Start of Data for this task

(* ===== verification/RelayInv.v ===== *)
(** The invariant of the relay's namespace state, and that announcements,
    updates and withdrawals keep it. *)

From S2P Require Import Prelude NamespaceTree NamespaceInv NamespaceSpec NamespaceRoutes NamespaceTheorems.
From S2P Require Import NamespaceLookup Location RelayNamespaces RelayTree RelayTold.

Section inv.
Context {SA : SessionApi} {SL : SessionLaws SA} {E : Type} {HC : HopCodec E} {hop_ok : Z -> Prop} {HL : HopCodecLaws HC hop_ok}.
Context (relayHopID_ : Z) (Hhop : hop_ok relayHopID_).

Abbreviation Told := (gmap (Z * list string) (RouteParams E)).
Abbreviation Subscriber := (Session * NamespaceSubscriberInfo)%type.
Abbreviation goodRoute := (goodRoute relayHopID_ (hop_ok := hop_ok)).
Abbreviation goodPath := (goodPath relayHopID_ (hop_ok := hop_ok)).
Abbreviation told_recorded := (told_recorded relayHopID_).
Abbreviation recorded_current := (recorded_current relayHopID_).

Definition routesAt (t : NamespaceTree) (p : path) : list Route := (view t p).1.1.

(** [next] is the next handle: those of the subscribers are older. *)
Record ns_inv (t : NamespaceTree) (next : Z) (told : Told) : Prop := {
  ni_tree : tree_inv t;
  ni_named : named t;
  ni_routes p : routes_ok negotiatedRelayHops (nextRouteSeq_ t) (routesAt t p);
  ni_good p : Forall goodRoute (routesAt t p);
  ni_prefix q s i : subsAt t q !! s = Some i -> si_trackNamespacePrefix i = rev q;
  ni_handles q s i h : subsAt t q !! s = Some i -> si_namespacePublishHandle i = Some h -> h < next;
  ni_unique q s i q' s' i' h : subsAt t q !! s = Some i -> subsAt t q' !! s' = Some i' ->
    si_namespacePublishHandle i = Some h -> si_namespacePublishHandle i' = Some h -> q = q' /\ s = s';
  ni_told h x : is_Some (told !! (h, x)) -> h < next;
  ni_recorded p e : subAbove t p e -> told_recorded told (advAt t p) p e;
  ni_current p e : subAbove t p e -> recorded_current (advAt t p) (routesAt t p) e;
  ni_known p k : is_Some (advAt t p !! k) ->
    exists e, subAbove t p e /\ is_Some (si_namespacePublishHandle e.2) /\ advertisementKey e.1 e.2 = k;
}.

(** ** Subscribers are told apart *)
Lemma suffix_same_length {A} (q q' p : list A) : q `suffix_of` p -> q' `suffix_of` p -> length q = length q' -> q = q'.
Proof.
  intros [l ->] [l' H] Hlen. assert (Hl : length l = length l') by (apply (f_equal length) in H; rewrite !length_app in H; lia).
  by apply app_inj_1 in H as [_ ->].
Qed.

Lemma subs_separate t next told p e1 e2 : ns_inv t next told -> subAbove t p e1 -> subAbove t p e2 -> e1 <> e2 -> separate e1 e2.
Proof.
  intros I (q1 & Hq1 & H1) (q2 & Hq2 & H2) Hne. destruct e1 as [s1 i1], e2 as [s2 i2]. cbn [fst snd] in *.
  assert (Hsame : q1 = q2 -> s1 = s2 -> False) by (intros -> ->; apply Hne; congruence).
  split; cbn [fst snd].
  - unfold advertisementKey. rewrite (ni_prefix _ _ _ I _ _ _ H1), (ni_prefix _ _ _ I _ _ _ H2), !length_rev.
    intros [= Hs%(inj sessionId) Hlen]. apply Hsame; [|done]. apply (suffix_same_length _ _ p); [done..|lia].
  - intros h Hh1 Hh2. destruct (ni_unique _ _ _ I _ _ _ _ _ _ _ H1 H2 Hh1 Hh2). by apply Hsame.
Qed.

Lemma suffixOf_inj q p p' i : q `suffix_of` p -> q `suffix_of` p' -> si_trackNamespacePrefix i = rev q ->
  suffixOf p i = suffixOf p' i -> p = p'.
Proof.
  intros [l ->] [l' ->] Hi. unfold suffixOf, makeNamespaceSuffix. rewrite Hi, !rev_app_distr, !drop_app_length.
  intros Hr%(f_equal (@rev _)). rewrite !rev_involutive in Hr. by subst.
Qed.

(** The same handle and namespace: the same subscriber and node. *)
Lemma told_apart t next told p p' e e' h : ns_inv t next told -> subAbove t p e -> subAbove t p' e' ->
  si_namespacePublishHandle e.2 = Some h -> si_namespacePublishHandle e'.2 = Some h ->
  suffixOf p e.2 = suffixOf p' e'.2 -> p = p'.
Proof.
  intros I (q & Hq & H) (q' & Hq' & H') Hh Hh' Hx. destruct e as [s i], e' as [s' i']. cbn [fst snd] in *.
  destruct (ni_unique _ _ _ I _ _ _ _ _ _ _ H H' Hh Hh') as [-> ->]. assert (i = i') as -> by congruence.
  by eapply suffixOf_inj; [| |exact (ni_prefix _ _ _ I _ _ _ H)|].
Qed.

Lemma subAbove_ext t t' p e : (forall q, subsAt t' q = subsAt t q) -> subAbove t' p e <-> subAbove t p e.
Proof. intros H. unfold subAbove. by setoid_rewrite H. Qed.

Lemma routesAt_none t p : nodes t !! p = None -> routesAt t p = [].
Proof. intros H. unfold routesAt. by rewrite (view_none _ _ H). Qed.

(** A node without routes advertises nothing. *)
Lemma no_routes_no_adv t next told p : ns_inv t next told -> routesAt t p = [] -> advAt t p = ∅.
Proof.
  intros I Hr. apply map_eq. intros k. rewrite lookup_empty. destruct (advAt t p !! k) as [a|] eqn:Ha; [exfalso|done].
  destruct (ni_known _ _ _ I p k) as (e & He & Hh & Hk); [by rewrite Ha|].
  pose proof (ni_current _ _ _ I p e He Hh) as Hc. by rewrite Hk, Ha, Hr in Hc.
Qed.

(** ** The routes of one namespace change *)
Lemma ns_inv_change t next told p tf told' : ns_inv t next told -> tree_inv tf -> named tf ->
  (forall q, routes_ok negotiatedRelayHops (nextRouteSeq_ tf) (routesAt tf q)) -> Forall goodRoute (routesAt tf p) ->
  (forall q, subsAt tf q = subsAt t q) -> (forall q, q <> p -> routesAt tf q = routesAt t q) ->
  (forall q n, q <> p -> nodes tf !! q = Some n -> advertisements_ n = advAt t q) ->
  (forall e, subAbove t p e -> told_recorded told' (advAt tf p) p e /\ recorded_current (advAt tf p) (routesAt tf p) e) ->
  (forall k, is_Some (advAt tf p !! k) -> is_Some (advAt t p !! k) \/
     exists e, subAbove t p e /\ is_Some (si_namespacePublishHandle e.2) /\ advertisementKey e.1 e.2 = k) ->
  (forall h x, told' !! (h, x) = told !! (h, x) \/
     exists e, subAbove t p e /\ si_namespacePublishHandle e.2 = Some h /\ suffixOf p e.2 = x) ->
  ns_inv tf next told'.
Proof.
  intros I Ht Hnm Hro Hgd Hs Hr Ha Hp Hkn Htold.
  assert (Hadv : forall q, q <> p -> advAt tf q = advAt t q).
  { intros q Hq. destruct (nodes tf !! q) as [n|] eqn:En; [by rewrite (advAt_node _ _ _ En), (Ha _ _ Hq En)|].
    unfold advAt at 1. rewrite En. symmetry. apply (no_routes_no_adv _ _ _ _ I).
    rewrite <- (Hr q Hq). by apply routesAt_none. }
  split.
  - done.
  - done.
  - done.
  - intros q. destruct (decide (q = p)) as [->|Hq]; [done|]. rewrite Hr by done. apply (ni_good _ _ _ I).
  - intros q s i. rewrite Hs. apply (ni_prefix _ _ _ I).
  - intros q s i h. rewrite Hs. apply (ni_handles _ _ _ I).
  - intros q s i q' s' i' h. rewrite !Hs. apply (ni_unique _ _ _ I).
  - intros h x Hx. destruct (Htold h x) as [Heq|([s i] & (q & _ & He) & Hh & _)]; [|by eapply (ni_handles _ _ _ I)].
    rewrite Heq in Hx. by eapply (ni_told _ _ _ I).
  - intros q e He. rewrite subAbove_ext in He by done. destruct (decide (q = p)) as [->|Hq]; [by apply Hp|].
    intros h Hh. rewrite (Hadv q Hq). destruct (Htold h (suffixOf q e.2)) as [->|(e' & He' & Hh' & Hx)].
    + by apply (ni_recorded _ _ _ I).
    + destruct Hq. symmetry. by eapply (told_apart _ _ _ _ _ e' e).
  - intros q e He. rewrite subAbove_ext in He by done. destruct (decide (q = p)) as [->|Hq]; [by apply Hp|].
    rewrite (Hadv q Hq), (Hr q Hq). by apply (ni_current _ _ _ I).
  - intros q k Hk. setoid_rewrite subAbove_ext; [|done..]. destruct (decide (q = p)) as [->|Hq].
    + destruct (Hkn k Hk) as [Hold|?]; [by apply (ni_known _ _ _ I)|done].
    + rewrite (Hadv q Hq) in Hk. by apply (ni_known _ _ _ I).
Qed.

(** Nothing changes for namespaces and their subscribers. *)
Lemma ns_inv_same t next told tf : ns_inv t next told -> tree_inv tf -> kept t tf -> nextRouteSeq_ tf = nextRouteSeq_ t ->
  (forall q, routesAt tf q = routesAt t q) -> (forall q, subsAt tf q = subsAt t q) -> ns_inv tf next told.
Proof.
  intros I Ht K Hseq Hr Hs.
  assert (Hroot : advAt tf [] = advAt t []).
  { destruct (kept_adv _ _ [] K) as [?|Hno]; [done|]. destruct (co_root _ _ _ (proj1 Ht)). congruence. }
  eapply (ns_inv_change t next told []); try done.
  - apply K, I.
  - intros q. rewrite Hr, Hseq. apply I.
  - rewrite Hr. apply I.
  - intros q n _ Hn. by apply K.
  - intros e He. rewrite Hroot, Hr. split; [by apply I|by apply I].
  - intros k. rewrite Hroot. by left.
  - intros h x. by left.
Qed.

(** After [reconcileAll] over the subscribers of [p] on its node, in place or
    detached. *)
Section reconciling.
Context (t : NamespaceTree) (next : Z) (told : Told) (I : ns_inv t next told) (p : path).
Context (t' : NamespaceTree) (Ht' : tree_inv t') (K : kept t t')
  (Hro : forall q, routes_ok negotiatedRelayHops (nextRouteSeq_ t') (routesAt t' q)) (Hgd : Forall goodRoute (routesAt t' p))
  (Hs : forall q, subsAt t' q = subsAt t q) (Hr : forall q, q <> p -> routesAt t' q = routesAt t q).
Context (subs : SessionSubscriberList) (Hsubs : forall e, e ∈ subs <-> subAbove t p e).

Lemma reconcile_at n : trackNamespace_ n = rev p -> advertisements_ n = advAt t p -> routes_ n = routesAt t' p ->
  exists acts n', reconcileAll relayHopID_ subs n = Some (acts, n') /\ reconciled n p subs acts n' /\
    (forall e, subAbove t p e -> told_recorded (tell acts told) (advertisements_ n') p e /\
      recorded_current (advertisements_ n') (routesAt t' p) e) /\
    forall h x, tell acts told !! (h, x) = told !! (h, x) \/
      exists e, subAbove t p e /\ si_namespacePublishHandle e.2 = Some h /\ suffixOf p e.2 = x.
Proof using I Hgd Hsubs Hhop HL SL.
  intros Hname Hadv Hrn.
  destruct (reconcileAll_spec relayHopID_ Hhop p subs n told Hname) as (acts & n' & E1 & R & F).
  - by rewrite Hrn.
  - intros e1 e2 H1%Hsubs H2%Hsubs. by eapply subs_separate.
  - intros e He%Hsubs. rewrite Hadv. by apply I.
  - exists acts, n'. split; [done|]. split; [done|]. split.
    + intros e He%Hsubs. rewrite <- Hrn. by apply F.
    + intros h x. destruct (decide (Exists (fun e : Subscriber => si_namespacePublishHandle e.2 = Some h /\ suffixOf p e.2 = x) subs))
        as [(e & He%Hsubs & ? & ?)%Exists_exists|Hno].
      * right. by exists e.
      * left. apply (rc_told _ _ _ _ _ R). intros e He Hh Hx. apply Hno, Exists_exists. by exists e.
Qed.

(** The node is in the tree. *)
Lemma reconcile_present n : nodes t' !! p = Some n ->
  exists acts n', reconcileAll relayHopID_ subs n = Some (acts, n') /\ ns_inv (putNode p n' t') next (tell acts told).
Proof.
  intros Hn.
  assert (Hname : trackNamespace_ n = rev p) by (by apply K, Hn; apply I).
  assert (Hadv : advertisements_ n = advAt t p) by (by apply K).
  assert (Hrn : routes_ n = routesAt t' p) by (unfold routesAt; by rewrite (view_node _ _ _ Hn)).
  destruct (reconcile_at n Hname Hadv Hrn) as (acts & n' & E1 & R & F & T). exists acts, n'. split; [done|].
  pose proof (rc_node _ _ _ _ _ R) as Hn'.
  destruct (put_step p n n' (nextRouteSeq_ t') t' Ht' Hn) as [P1 P2].
  { by rewrite Hn'. } { by rewrite Hn'. } { rewrite Hn'. cbn. intros ty. by eapply (proj2 Ht'). }
  change (mkTree (<[p:=n']> (nodes t')) (nextRouteSeq_ t')) with (putNode p n' t') in P1, P2.
  assert (Hv : forall q, view (putNode p n' t') q = view t' q).
  { intros q. rewrite P2. destruct (decide (q = p)) as [->|]; [|done]. rewrite (view_node _ _ _ Hn), Hn'. done. }
  assert (Hl : advAt (putNode p n' t') p = advertisements_ n') by (apply advAt_node, lookup_insert_eq).
  eapply (ns_inv_change t next told p).
  - exact I.
  - done.
  - intros q m. cbn. rewrite lookup_insert_Some. intros [[<- <-]|[_ Hm]]; [by rewrite Hn'|]. by apply K, Hm; apply I.
  - intros q. unfold routesAt. rewrite Hv. apply Hro.
  - unfold routesAt. by rewrite Hv.
  - intros q. unfold subsAt. rewrite Hv. apply Hs.
  - intros q Hq. unfold routesAt. rewrite Hv. by apply Hr.
  - intros q m Hq. cbn. rewrite lookup_insert_ne by done. by apply K.
  - intros e He. rewrite Hl. unfold routesAt. rewrite Hv. by apply F.
  - intros k Hk. rewrite Hl in Hk. rewrite <- Hadv.
    destruct (decide (Exists (fun e : Subscriber => is_Some (si_namespacePublishHandle e.2) /\ advertisementKey e.1 e.2 = k) subs))
      as [(e & He%Hsubs & ? & ?)%Exists_exists|Hno].
    + right. by exists e.
    + left. rewrite <- (rc_advs _ _ _ _ _ R k); [done|]. intros e He Hh Hx. apply Hno, Exists_exists. by exists e.
  - exact T.
Qed.

(** The node was pruned: nothing is left of it. *)
Lemma reconcile_pruned before : nodes t !! p = Some before -> nodes t' !! p = None ->
  exists acts n', reconcileAll relayHopID_ subs (set_routes [] before) = Some (acts, n') /\ ns_inv t' next (tell acts told).
Proof.
  intros Hb Hno. pose proof (routesAt_none _ _ Hno) as Hrn.
  destruct (reconcile_at (set_routes [] before)) as (acts & n' & E1 & R & F & T).
  - cbn. by apply I.
  - cbn. by rewrite (advAt_node _ _ _ Hb).
  - by rewrite Hrn.
  - exists acts, n'. split; [done|]. assert (Hl : advAt t' p = ∅) by (unfold advAt; by rewrite Hno).
    eapply (ns_inv_change t next told p); try done.
    + apply K, I.
    + intros q n _. by apply K.
    + intros e He. rewrite Hl. destruct (F e He) as [F1 F2]. rewrite Hrn in F2 |- *.
      assert (Hnone : is_Some (si_namespacePublishHandle e.2) -> advertisements_ n' !! advertisementKey e.1 e.2 = None).
      { intros Hh. specialize (F2 Hh). rewrite routeFor_nil in F2. by destruct (advertisements_ n' !! _). }
      split; [|intros Hh; by rewrite lookup_empty]. intros h Hh. rewrite lookup_empty. rewrite (F1 h Hh). by rewrite Hnone by eauto.
    + intros k. rewrite Hl, lookup_empty. by intros [? ?].
Qed.
End reconciling.
End inv.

End of Data for this task

* **What is being asked**
Within the records above, find every line containing "pose" and report only how many there are.

* **Result of the task**
3